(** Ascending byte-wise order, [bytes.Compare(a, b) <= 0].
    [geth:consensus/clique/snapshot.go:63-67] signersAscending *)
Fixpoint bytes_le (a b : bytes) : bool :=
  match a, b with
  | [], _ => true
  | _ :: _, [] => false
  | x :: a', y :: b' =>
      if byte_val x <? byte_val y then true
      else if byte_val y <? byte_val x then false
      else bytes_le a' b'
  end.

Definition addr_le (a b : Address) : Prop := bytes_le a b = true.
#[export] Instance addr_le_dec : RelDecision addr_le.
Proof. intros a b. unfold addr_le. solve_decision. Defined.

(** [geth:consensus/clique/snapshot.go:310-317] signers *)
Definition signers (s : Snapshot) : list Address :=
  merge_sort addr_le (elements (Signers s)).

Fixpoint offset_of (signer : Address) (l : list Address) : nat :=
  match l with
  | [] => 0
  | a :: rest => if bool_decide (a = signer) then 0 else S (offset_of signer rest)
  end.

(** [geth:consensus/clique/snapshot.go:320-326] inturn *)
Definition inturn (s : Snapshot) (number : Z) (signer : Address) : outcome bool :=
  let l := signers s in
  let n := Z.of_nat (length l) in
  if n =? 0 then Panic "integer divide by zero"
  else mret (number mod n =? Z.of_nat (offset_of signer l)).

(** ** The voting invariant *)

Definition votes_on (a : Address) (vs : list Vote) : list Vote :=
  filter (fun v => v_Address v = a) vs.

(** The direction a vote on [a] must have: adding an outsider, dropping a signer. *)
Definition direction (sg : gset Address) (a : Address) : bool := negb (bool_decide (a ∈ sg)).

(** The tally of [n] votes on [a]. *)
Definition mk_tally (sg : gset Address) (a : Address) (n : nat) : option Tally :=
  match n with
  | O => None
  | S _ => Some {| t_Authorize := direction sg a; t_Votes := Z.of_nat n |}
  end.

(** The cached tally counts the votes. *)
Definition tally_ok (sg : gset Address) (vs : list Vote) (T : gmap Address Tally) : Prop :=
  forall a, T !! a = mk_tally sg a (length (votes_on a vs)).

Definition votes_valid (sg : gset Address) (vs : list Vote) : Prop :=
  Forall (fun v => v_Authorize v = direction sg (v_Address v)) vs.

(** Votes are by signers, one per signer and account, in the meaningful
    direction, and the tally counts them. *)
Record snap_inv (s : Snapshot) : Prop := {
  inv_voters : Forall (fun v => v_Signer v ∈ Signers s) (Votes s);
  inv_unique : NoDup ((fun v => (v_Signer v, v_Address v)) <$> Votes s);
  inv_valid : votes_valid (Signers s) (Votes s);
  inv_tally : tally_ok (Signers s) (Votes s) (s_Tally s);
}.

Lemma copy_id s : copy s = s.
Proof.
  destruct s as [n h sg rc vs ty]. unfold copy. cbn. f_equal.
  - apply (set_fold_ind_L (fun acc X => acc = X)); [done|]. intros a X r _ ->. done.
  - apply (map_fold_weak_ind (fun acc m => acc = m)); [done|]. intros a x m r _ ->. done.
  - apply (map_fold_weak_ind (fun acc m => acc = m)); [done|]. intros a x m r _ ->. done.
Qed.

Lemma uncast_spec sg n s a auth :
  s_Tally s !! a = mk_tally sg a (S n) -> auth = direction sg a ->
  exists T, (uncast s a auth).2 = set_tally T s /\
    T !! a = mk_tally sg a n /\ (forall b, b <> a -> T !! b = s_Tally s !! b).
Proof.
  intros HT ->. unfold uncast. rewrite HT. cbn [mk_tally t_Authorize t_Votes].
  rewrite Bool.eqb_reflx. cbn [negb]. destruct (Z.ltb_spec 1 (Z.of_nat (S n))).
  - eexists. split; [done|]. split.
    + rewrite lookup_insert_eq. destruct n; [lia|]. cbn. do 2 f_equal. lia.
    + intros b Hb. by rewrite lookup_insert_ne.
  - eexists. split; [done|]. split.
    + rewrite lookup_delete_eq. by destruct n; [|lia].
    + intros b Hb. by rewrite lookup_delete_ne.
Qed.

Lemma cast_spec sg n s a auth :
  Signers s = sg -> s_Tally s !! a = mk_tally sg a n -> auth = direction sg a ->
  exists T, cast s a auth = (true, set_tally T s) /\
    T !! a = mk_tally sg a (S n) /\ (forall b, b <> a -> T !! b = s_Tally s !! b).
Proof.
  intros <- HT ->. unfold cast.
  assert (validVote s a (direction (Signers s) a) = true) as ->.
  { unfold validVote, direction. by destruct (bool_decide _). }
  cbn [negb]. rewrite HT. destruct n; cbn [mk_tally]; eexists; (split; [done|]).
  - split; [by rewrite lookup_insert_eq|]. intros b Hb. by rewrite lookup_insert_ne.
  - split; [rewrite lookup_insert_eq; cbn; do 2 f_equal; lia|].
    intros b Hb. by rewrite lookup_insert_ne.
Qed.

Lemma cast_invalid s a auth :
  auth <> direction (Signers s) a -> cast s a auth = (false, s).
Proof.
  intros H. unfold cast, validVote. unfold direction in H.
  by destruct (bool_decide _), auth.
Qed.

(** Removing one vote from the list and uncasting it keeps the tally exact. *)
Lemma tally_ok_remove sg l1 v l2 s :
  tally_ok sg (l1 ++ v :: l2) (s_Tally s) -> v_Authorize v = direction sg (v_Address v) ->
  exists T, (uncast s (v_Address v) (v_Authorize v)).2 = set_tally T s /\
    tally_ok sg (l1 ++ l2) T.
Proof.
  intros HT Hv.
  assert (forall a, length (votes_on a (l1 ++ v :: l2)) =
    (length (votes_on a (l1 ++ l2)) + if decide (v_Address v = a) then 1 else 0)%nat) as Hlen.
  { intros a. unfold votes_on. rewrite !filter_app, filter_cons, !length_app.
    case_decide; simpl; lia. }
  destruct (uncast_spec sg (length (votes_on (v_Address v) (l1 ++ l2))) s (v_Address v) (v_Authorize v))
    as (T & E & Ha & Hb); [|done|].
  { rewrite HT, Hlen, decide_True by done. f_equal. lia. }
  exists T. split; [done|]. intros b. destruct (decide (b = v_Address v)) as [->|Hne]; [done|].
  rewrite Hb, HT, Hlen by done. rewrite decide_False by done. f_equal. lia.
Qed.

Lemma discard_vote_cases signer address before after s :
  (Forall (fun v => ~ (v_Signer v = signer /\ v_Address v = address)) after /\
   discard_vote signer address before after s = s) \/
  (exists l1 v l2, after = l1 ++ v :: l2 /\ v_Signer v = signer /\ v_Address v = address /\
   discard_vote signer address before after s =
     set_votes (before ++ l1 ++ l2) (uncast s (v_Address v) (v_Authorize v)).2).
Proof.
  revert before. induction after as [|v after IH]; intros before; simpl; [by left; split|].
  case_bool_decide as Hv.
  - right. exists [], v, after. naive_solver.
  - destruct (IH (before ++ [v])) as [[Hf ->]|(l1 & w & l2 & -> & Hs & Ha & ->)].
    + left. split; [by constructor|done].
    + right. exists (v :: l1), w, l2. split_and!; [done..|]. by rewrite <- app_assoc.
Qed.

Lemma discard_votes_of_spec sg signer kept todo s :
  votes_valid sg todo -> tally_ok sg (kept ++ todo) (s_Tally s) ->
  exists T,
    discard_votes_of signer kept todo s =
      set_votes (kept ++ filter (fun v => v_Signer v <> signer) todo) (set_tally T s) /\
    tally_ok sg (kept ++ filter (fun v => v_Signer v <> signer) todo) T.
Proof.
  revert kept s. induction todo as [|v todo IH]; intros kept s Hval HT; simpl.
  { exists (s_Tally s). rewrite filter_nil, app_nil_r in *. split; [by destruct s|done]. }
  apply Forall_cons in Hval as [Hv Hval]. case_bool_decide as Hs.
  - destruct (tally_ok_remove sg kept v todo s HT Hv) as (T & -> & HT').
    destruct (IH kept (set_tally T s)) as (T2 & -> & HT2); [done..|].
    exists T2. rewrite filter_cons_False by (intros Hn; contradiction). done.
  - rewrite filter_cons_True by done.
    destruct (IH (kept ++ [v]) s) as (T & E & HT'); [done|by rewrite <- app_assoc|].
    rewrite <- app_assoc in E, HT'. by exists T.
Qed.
⁂
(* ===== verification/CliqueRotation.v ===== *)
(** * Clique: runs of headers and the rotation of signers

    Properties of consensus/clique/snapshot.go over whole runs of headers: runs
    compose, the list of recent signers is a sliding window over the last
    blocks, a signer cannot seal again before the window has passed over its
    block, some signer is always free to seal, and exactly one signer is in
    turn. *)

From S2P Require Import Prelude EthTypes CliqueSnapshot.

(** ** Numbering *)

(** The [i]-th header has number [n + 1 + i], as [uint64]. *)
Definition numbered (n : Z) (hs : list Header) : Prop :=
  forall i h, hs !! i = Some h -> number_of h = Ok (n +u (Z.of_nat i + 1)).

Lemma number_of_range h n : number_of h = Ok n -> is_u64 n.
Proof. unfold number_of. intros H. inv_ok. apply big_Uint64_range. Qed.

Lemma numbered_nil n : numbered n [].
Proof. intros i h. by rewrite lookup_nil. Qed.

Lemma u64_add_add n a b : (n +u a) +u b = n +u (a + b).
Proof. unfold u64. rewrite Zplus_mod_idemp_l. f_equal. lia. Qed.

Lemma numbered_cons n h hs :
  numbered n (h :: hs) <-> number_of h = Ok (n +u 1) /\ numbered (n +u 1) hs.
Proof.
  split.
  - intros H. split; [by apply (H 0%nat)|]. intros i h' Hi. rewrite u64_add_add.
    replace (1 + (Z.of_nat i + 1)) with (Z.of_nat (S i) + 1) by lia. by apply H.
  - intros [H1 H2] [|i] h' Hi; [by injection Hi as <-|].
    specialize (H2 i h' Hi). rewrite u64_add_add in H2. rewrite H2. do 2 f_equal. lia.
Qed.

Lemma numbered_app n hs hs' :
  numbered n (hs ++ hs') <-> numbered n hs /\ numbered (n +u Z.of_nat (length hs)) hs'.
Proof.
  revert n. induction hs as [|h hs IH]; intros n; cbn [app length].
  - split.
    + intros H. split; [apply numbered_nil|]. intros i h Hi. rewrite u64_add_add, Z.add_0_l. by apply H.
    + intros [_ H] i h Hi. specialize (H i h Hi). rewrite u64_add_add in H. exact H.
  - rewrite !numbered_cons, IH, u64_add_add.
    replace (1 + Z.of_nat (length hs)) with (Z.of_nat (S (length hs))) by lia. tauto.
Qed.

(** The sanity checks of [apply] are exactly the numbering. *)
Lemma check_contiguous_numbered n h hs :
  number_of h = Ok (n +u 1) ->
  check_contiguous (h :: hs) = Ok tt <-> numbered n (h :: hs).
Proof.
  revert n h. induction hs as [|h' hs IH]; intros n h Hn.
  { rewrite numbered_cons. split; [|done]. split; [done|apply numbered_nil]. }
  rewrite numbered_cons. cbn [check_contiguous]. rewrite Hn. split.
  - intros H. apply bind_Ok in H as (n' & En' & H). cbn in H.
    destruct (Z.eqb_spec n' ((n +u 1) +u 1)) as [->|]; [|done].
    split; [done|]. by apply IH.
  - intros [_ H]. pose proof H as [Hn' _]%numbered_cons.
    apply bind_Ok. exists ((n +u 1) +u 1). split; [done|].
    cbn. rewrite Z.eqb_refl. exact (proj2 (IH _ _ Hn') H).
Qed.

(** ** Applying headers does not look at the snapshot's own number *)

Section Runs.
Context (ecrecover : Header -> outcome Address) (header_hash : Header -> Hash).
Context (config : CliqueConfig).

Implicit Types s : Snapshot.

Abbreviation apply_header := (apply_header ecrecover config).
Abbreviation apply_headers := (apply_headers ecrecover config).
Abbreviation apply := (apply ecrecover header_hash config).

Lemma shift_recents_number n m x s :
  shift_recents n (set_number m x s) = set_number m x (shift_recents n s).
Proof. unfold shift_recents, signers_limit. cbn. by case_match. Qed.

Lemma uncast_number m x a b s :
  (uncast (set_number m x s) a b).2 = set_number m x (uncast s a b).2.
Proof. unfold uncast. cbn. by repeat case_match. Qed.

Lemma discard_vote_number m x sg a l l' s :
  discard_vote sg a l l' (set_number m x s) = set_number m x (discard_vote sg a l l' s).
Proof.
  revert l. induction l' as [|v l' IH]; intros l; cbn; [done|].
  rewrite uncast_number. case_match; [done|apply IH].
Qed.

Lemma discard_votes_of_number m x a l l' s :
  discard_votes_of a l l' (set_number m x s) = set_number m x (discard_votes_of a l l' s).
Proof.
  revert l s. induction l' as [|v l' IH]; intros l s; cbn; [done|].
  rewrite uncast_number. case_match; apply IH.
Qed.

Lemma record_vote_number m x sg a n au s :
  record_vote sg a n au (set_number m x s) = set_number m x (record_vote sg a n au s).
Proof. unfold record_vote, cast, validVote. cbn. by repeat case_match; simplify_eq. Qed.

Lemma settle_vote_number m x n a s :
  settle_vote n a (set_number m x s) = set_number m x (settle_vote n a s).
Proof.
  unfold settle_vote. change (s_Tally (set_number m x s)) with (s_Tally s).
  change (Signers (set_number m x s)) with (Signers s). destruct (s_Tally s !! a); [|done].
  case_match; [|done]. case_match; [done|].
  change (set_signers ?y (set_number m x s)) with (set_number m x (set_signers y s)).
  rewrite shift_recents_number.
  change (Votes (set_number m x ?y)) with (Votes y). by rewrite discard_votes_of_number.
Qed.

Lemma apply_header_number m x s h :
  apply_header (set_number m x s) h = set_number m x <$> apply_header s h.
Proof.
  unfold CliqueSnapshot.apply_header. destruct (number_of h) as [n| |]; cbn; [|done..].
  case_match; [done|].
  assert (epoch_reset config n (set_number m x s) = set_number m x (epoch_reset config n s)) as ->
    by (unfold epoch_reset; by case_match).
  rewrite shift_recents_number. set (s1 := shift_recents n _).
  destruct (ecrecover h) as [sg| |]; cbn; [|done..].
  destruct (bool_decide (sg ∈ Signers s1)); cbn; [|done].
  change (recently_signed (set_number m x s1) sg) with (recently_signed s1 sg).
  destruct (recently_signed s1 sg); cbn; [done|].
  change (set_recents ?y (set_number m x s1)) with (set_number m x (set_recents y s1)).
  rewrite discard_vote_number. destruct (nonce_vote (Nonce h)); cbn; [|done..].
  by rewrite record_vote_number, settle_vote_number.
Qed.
⁂
Goal of the exercise ::
Lines with the string "Hlen": pick each one out of the material and return it.

Task answer ::
    (length (votes_on a (l1 ++ l2)) + if decide (v_Address v = a) then 1 else 0)%nat) as Hlen.
  { rewrite HT, Hlen, decide_True by done. f_equal. lia. }
  rewrite Hb, HT, Hlen by done. rewrite decide_False by done. f_equal. lia.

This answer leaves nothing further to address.